(** A non-blank statement is handed to [cursor.execute] once. *)
Lemma statement_run_submitted verbose s i q :
  nonblank q -> submitted (trace (statement_run verbose s i q)) = [q].
Proof.
  intros Hq. run_cases Hq; destruct verbose; cbn;
    rewrite ?submitted_app; try reflexivity.
  all: unfold echo_rows; cbn; destruct (_ <=? _)%nat; reflexivity.
Qed.

(** The store after an iteration depends on neither [verbose] nor [i]. *)
Lemma statement_run_store verbose s i q :
  store (statement_run verbose s i q) = store_after s q.
Proof.
  unfold Runner.store_after, Runner.statement_run, Runner.run_query,
    Runner.fetch_results.
  destruct (is_empty (strip q)); [reflexivity|]. cbn.
  destruct (cursor_execute s q) as [? [[?|?]|]]; cbn; try reflexivity.
  destruct (cursor_fetchall _) as [? [[?|?]|[|? ?]]]; reflexivity.
Qed.

(** A non-blank statement adds exactly one result, numbered [i]; the result
    is an error exactly when an [except] branch of the outer [try] ran, and
    then it carries the message of the exception. *)
Lemma statement_run_result verbose s i q :
  nonblank q ->
  exists r,
    all_results (statement_run verbose s i q) = [r] /\
    query_num r = i /\ query r = truncated q /\
    match raises s q with
    | Some e => r = mkResult i (truncated q) RowsERROR [] (Some (exc_message e))
    | None => is_error r = false /\ error r = None
    end.
Proof.
  intros Hq. run_cases Hq; eexists; (split; [reflexivity|]); cbn; auto.
Qed.

(** The outcome recorded for a statement depends on neither its number nor
    [verbose]. *)
Lemma statement_run_outcome verbose verbose' s i i' q :
  map outcome_of (all_results (statement_run verbose s i q)) =
  map outcome_of (all_results (statement_run verbose' s i' q)).
Proof.
  unfold Runner.statement_run, Runner.run_query, Runner.fetch_results.
  destruct (is_empty (strip q)); [reflexivity|]. cbn.
  destruct (cursor_execute s q) as [? [[?|?]|]]; cbn; try reflexivity.
  destruct (cursor_fetchall _) as [? [[?|?]|[|? ?]]]; reflexivity.
Qed.

Lemma count_split (rs : list result) :
  count_successful rs + count_failed rs = List.length rs.
Proof.
  unfold count_successful, count_failed.
  induction rs as [|r rs IH]; [reflexivity|]. cbn.
  destruct (is_error r); cbn; lia.
Qed.

(** The loop over non-blank statements, from any state and first number. *)
Lemma run_loop_from verbose (qs : list string) :
  Forall nonblank qs ->
  forall (k : nat) (st : loop_state),
    let st' := fold_left (run_query verbose) (enumerate k qs) st in
    submitted (trace st') = (submitted (trace st) ++ qs)%list /\
    map query_num (all_results st') =
      (map query_num (all_results st) ++ seq k (List.length qs))%list.
Proof.
  induction 1 as [|q qs Hq _ IH]; intros k st; cbv zeta in *;
    cbn [enumerate fold_left List.length seq].
  - now rewrite !app_nil_r.
  - destruct (IH (S k) (run_query verbose st (k, q))) as [IHs IHn].
    rewrite IHs, IHn, run_query_frame. cbn [extend trace all_results].
    rewrite submitted_app, map_app, statement_run_submitted by exact Hq.
    destruct (statement_run_result verbose (store st) k q Hq)
      as (r & -> & <- & _).
    now rewrite <- !app_assoc.
Qed.

(** The trace of the loop is the trace before it followed by the blocks of
    the statements in order. *)
Lemma run_loop_blocks verbose (qs : list string) :
  forall (k : nat) (st : loop_state),
    trace (fold_left (run_query verbose) (enumerate k qs) st) =
      (trace st ++ blocks cursor_execute cursor_fetchall cursor_description
                     verbose (store st) k qs)%list.
Proof.
  induction qs as [|q qs IH]; intros k st; cbn [enumerate fold_left blocks].
  - now rewrite app_nil_r.
  - rewrite IH, run_query_frame. cbn [extend store trace].
    now rewrite statement_run_store, app_assoc.
Qed.

Lemma submitted_save_results output_file rs :
  submitted (@save_results Row write_report output_file rs) = [].
Proof.
  unfold save_results. destruct (output_requested output_file); [|reflexivity].
  cbn. destruct (write_report _ _); reflexivity.
Qed.

(** The run on a script that was read, unfolded once. *)
Lemma run_all_queries_text s0 content output_file verbose :
  run_all_queries true (ScriptText content) s0 output_file verbose =
  let queries := split_queries content in
  let st := run_loop verbose
              (mkLoop s0 [Connect; Say EchoBanner; Say EchoRule60;
                          Say (EchoFound (List.length queries));
                          Say EchoBlank] []) queries in
  mkOutcome
    (trace st ++
     [Say EchoSummaryHeader; Say EchoRule40;
      Say (EchoSuccessful (count_successful (all_results st)));
      Say (EchoFailed (count_failed (all_results st)));
      Say (EchoTotal (List.length queries))] ++
     save_results write_report output_file (all_results st) ++ [Close])%list
    (store st)
    (Some (mkSummary queries (all_results st)
             (count_successful (all_results st))
             (count_failed (all_results st)))).
Proof. reflexivity. Qed.

(** Every statement of the script reaches [cursor.execute] once, in order. *)
Lemma run_submits_all s0 content output_file verbose :
  submitted
    (events (run_all_queries true (ScriptText content) s0 output_file verbose))
  = split_queries content.
Proof.
  rewrite run_all_queries_text. cbv zeta. cbn [events].
  rewrite !submitted_app, submitted_save_results.
  unfold Runner.run_loop.
  destruct (run_loop_from verbose (split_queries content)
              (split_queries_nonblank content) 1
              (mkLoop s0 [Connect; Say EchoBanner; Say EchoRule60;
                          Say (EchoFound (List.length (split_queries content)));
                          Say EchoBlank] [])) as [Hs _].
  rewrite Hs. cbn. now rewrite app_nil_r.
Qed.

(** The numbers of the recorded results are 1, 2, ..., one per statement. *)
Lemma run_numbers_all s0 content output_file verbose :
  exists sm,
    run_summary
      (run_all_queries true (ScriptText content) s0 output_file verbose)
    = Some sm /\
    sum_queries sm = split_queries content /\
    successful sm = count_successful (sum_results sm) /\
    failed sm = count_failed (sum_results sm) /\
    map query_num (sum_results sm) = seq 1 (List.length (split_queries content)).
Proof.
  rewrite run_all_queries_text. cbv zeta. cbn [run_summary].
  eexists. split; [reflexivity|]. cbn [sum_queries sum_results successful failed].
  repeat split. unfold Runner.run_loop.
  destruct (run_loop_from verbose (split_queries content)
              (split_queries_nonblank content) 1
              (mkLoop s0 [Connect; Say EchoBanner; Say EchoRule60;
                          Say (EchoFound (List.length (split_queries content)));
                          Say EchoBlank] [])) as [_ Hn].
  exact Hn.
Qed.
Lemma getIST_total t :
  validTime (t + IST_OFFSET_MS) = true ->
  exists day,
    DAY_MAP (WeekDay (t + IST_OFFSET_MS)) = Some day
    /\ getIST t
       = Some {| ist_time :=
                   padStart 2 "0" (toString (HourFromTime (t + IST_OFFSET_MS)))
                     +:+ ":" +:+
                     padStart 2 "0" (toString (MinFromTime (t + IST_OFFSET_MS)));
                 ist_day := day;
                 ist_dateStr :=
                   toString (YearFromTime (t + IST_OFFSET_MS)) +:+ "-" +:+
                     padStart 2 "0" (toString (MonthFromTime (t + IST_OFFSET_MS) + 1))
                     +:+ "-" +:+
                     padStart 2 "0" (toString (DateFromTime (t + IST_OFFSET_MS))) |}.
Proof.
  intros Hv.
  destruct (DAY_MAP_defined _ (WeekDay_range (t + IST_OFFSET_MS))) as [day Hday].
  exists day. split; [exact Hday|]. unfold getIST. cbv zeta.
  rewrite Hv, Hday. reflexivity.
Qed.

Lemma getIST_invalid t : validTime (t + IST_OFFSET_MS) = false -> getIST t = None.
Proof. intros Hv. unfold getIST. cbv zeta. rewrite Hv. reflexivity. Qed.

Lemma validTime_range v : validTime v = true <-> - maxTime <= v <= maxTime.
Proof. unfold validTime. rewrite andb_true_iff, !Z.leb_le. reflexivity. Qed.

Lemma time_key_inj x x' :
  padStart 2 "0" (toString (HourFromTime x)) +:+ ":" +:+
    padStart 2 "0" (toString (MinFromTime x))
  = padStart 2 "0" (toString (HourFromTime x')) +:+ ":" +:+
      padStart 2 "0" (toString (MinFromTime x')) ->
  HourFromTime x = HourFromTime x' /\ MinFromTime x = MinFromTime x'.
Proof.
  intros Heq.
  pose proof (HourFromTime_range x). pose proof (HourFromTime_range x').
  pose proof (MinFromTime_range x). pose proof (MinFromTime_range x').
  apply append_prefix_inj in Heq as [Hh Hm].
  2: { rewrite !pad2_length by lia. reflexivity. }
  apply append_prefix_inj in Hm as [_ Hm]; [|reflexivity].
  split; apply pad2_inj; try lia; assumption.
Qed.

Lemma date_key_inj x x' :
  toString (YearFromTime x) +:+ "-" +:+
    padStart 2 "0" (toString (MonthFromTime x + 1)) +:+ "-" +:+
    padStart 2 "0" (toString (DateFromTime x))
  = toString (YearFromTime x') +:+ "-" +:+
      padStart 2 "0" (toString (MonthFromTime x' + 1)) +:+ "-" +:+
      padStart 2 "0" (toString (DateFromTime x')) ->
  Day x = Day x'.
Proof.
  intros Heq.
  pose proof (MonthFromTime_range x). pose proof (MonthFromTime_range x').
  pose proof (DateFromTime_range x). pose proof (DateFromTime_range x').
  apply append_suffix_inj in Heq as [Hy Hrest].
  2: { rewrite !length_append.
       rewrite (pad2_length (MonthFromTime x + 1)) by lia.
       rewrite (pad2_length (MonthFromTime x' + 1)) by lia.
       rewrite (pad2_length (DateFromTime x)) by lia.
       rewrite (pad2_length (DateFromTime x')) by lia. reflexivity. }
  apply (inj pretty) in Hy.
  apply append_prefix_inj in Hrest as [_ Hrest]; [|reflexivity].
  apply append_prefix_inj in Hrest as [Hm Hd].
  2: { rewrite !pad2_length by lia. reflexivity. }
  apply append_prefix_inj in Hd as [_ Hd]; [|reflexivity].
  apply pad2_inj in Hm; [|lia|lia]. apply pad2_inj in Hd; [|lia|lia].
  apply civil_inj; [exact Hy | lia | exact Hd].
Qed.

Lemma getIST_time t :
  validTime (t + IST_OFFSET_MS) = true ->
  ist_time <$> getIST t
  = Some (padStart 2 "0" (toString (HourFromTime (t + IST_OFFSET_MS))) +:+ ":" +:+
          padStart 2 "0" (toString (MinFromTime (t + IST_OFFSET_MS)))).
Proof. intros Hv. destruct (getIST_total t Hv) as (day & _ & ->). reflexivity. Qed.

Lemma getIST_dateStr t :
  validTime (t + IST_OFFSET_MS) = true ->
  ist_dateStr <$> getIST t
  = Some (toString (YearFromTime (t + IST_OFFSET_MS)) +:+ "-" +:+
          padStart 2 "0" (toString (MonthFromTime (t + IST_OFFSET_MS) + 1)) +:+ "-" +:+
          padStart 2 "0" (toString (DateFromTime (t + IST_OFFSET_MS)))).
Proof. intros Hv. destruct (getIST_total t Hv) as (day & _ & ->). reflexivity. Qed.

Lemma getIST_day t :
  validTime (t + IST_OFFSET_MS) = true ->
  ist_day <$> getIST t = DAY_MAP (WeekDay (t + IST_OFFSET_MS)).
Proof. intros Hv. destruct (getIST_total t Hv) as (day & -> & ->). reflexivity. Qed.

Lemma getIST_date_iff t t' :
  validTime (t + IST_OFFSET_MS) = true ->
  validTime (t' + IST_OFFSET_MS) = true ->
  ist_dateStr <$> getIST t = ist_dateStr <$> getIST t'
  <-> Day (t + IST_OFFSET_MS) = Day (t' + IST_OFFSET_MS).
Proof.
  intros Hv Hv'. rewrite !getIST_dateStr by assumption. split.
  - intros [= Heq]. apply date_key_inj. exact Heq.
  - intros Heq.
    rewrite (YearFromTime_Day _ _ Heq), (MonthFromTime_Day _ _ Heq),
      (DateFromTime_Day _ _ Heq). reflexivity.
Qed.

(** X1. [getIST] yields a reading, its [day] defined, exactly for the
    instants whose shifted time is within the range of a [Date]; and the
    reading taken 24 hours later has the same time, the next day of the
    week and another date string. *)
Theorem getIST_a_day_later t :
  (is_Some (getIST t) <-> validTime (t + IST_OFFSET_MS) = true)
  /\ (validTime (t + IST_OFFSET_MS) = true ->
      validTime (t + msPerDay + IST_OFFSET_MS) = true ->
      exists i j,
        getIST t = Some i
        /\ getIST (t + msPerDay) = Some j
        /\ ist_time j = ist_time i
        /\ ist_day j = tomorrow (ist_day i)
        /\ ist_dateStr j <> ist_dateStr i).
Proof.
  split.
  - destruct (validTime (t + IST_OFFSET_MS)) eqn:Hv.
    + destruct (getIST_total t Hv) as (day & _ & ->). split; eauto.
    + rewrite (getIST_invalid t Hv). split; [intros [i [=]]|discriminate].
  - intros Hv Hv'.
    destruct (getIST_total t Hv) as (day & Hday & Hi).
    destruct (getIST_total (t + msPerDay) Hv') as (day' & Hday' & Hj).
    eexists _, _. split; [exact Hi|]. split; [exact Hj|].
    replace (t + msPerDay + IST_OFFSET_MS) with (t + IST_OFFSET_MS + msPerDay) in *
      by lia.
    cbn [ist_time ist_day ist_dateStr]. split; [|split].
    + rewrite HourFromTime_next, MinFromTime_next. reflexivity.
    + rewrite WeekDay_next in Hday'.
      rewrite (DAY_MAP_next _ _ (WeekDay_range _) Hday) in Hday'. congruence.
    + intros Heq. apply date_key_inj in Heq. rewrite Day_next in Heq. lia.
Qed.

Lemma getIST_a_day_later_witness :
  exists i j,
    getIST 1704079800000 = Some i
    /\ getIST (1704079800000 + msPerDay) = Some j
    /\ ist_time j = ist_time i
    /\ ist_day j = tomorrow (ist_day i)
    /\ ist_dateStr j <> ist_dateStr i.
Proof.
  apply (proj2 (getIST_a_day_later 1704079800000)); vm_compute; reflexivity.
Defined.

**What is needed**
Find the word "enumerate" in the listing and copy each line that contains it.

**Answer**
    let st' := fold_left (run_query verbose) (enumerate k qs) st in
    cbn [enumerate fold_left List.length seq].
    trace (fold_left (run_query verbose) (enumerate k qs) st) =
  induction qs as [|q qs IH]; intros k st; cbn [enumerate fold_left blocks].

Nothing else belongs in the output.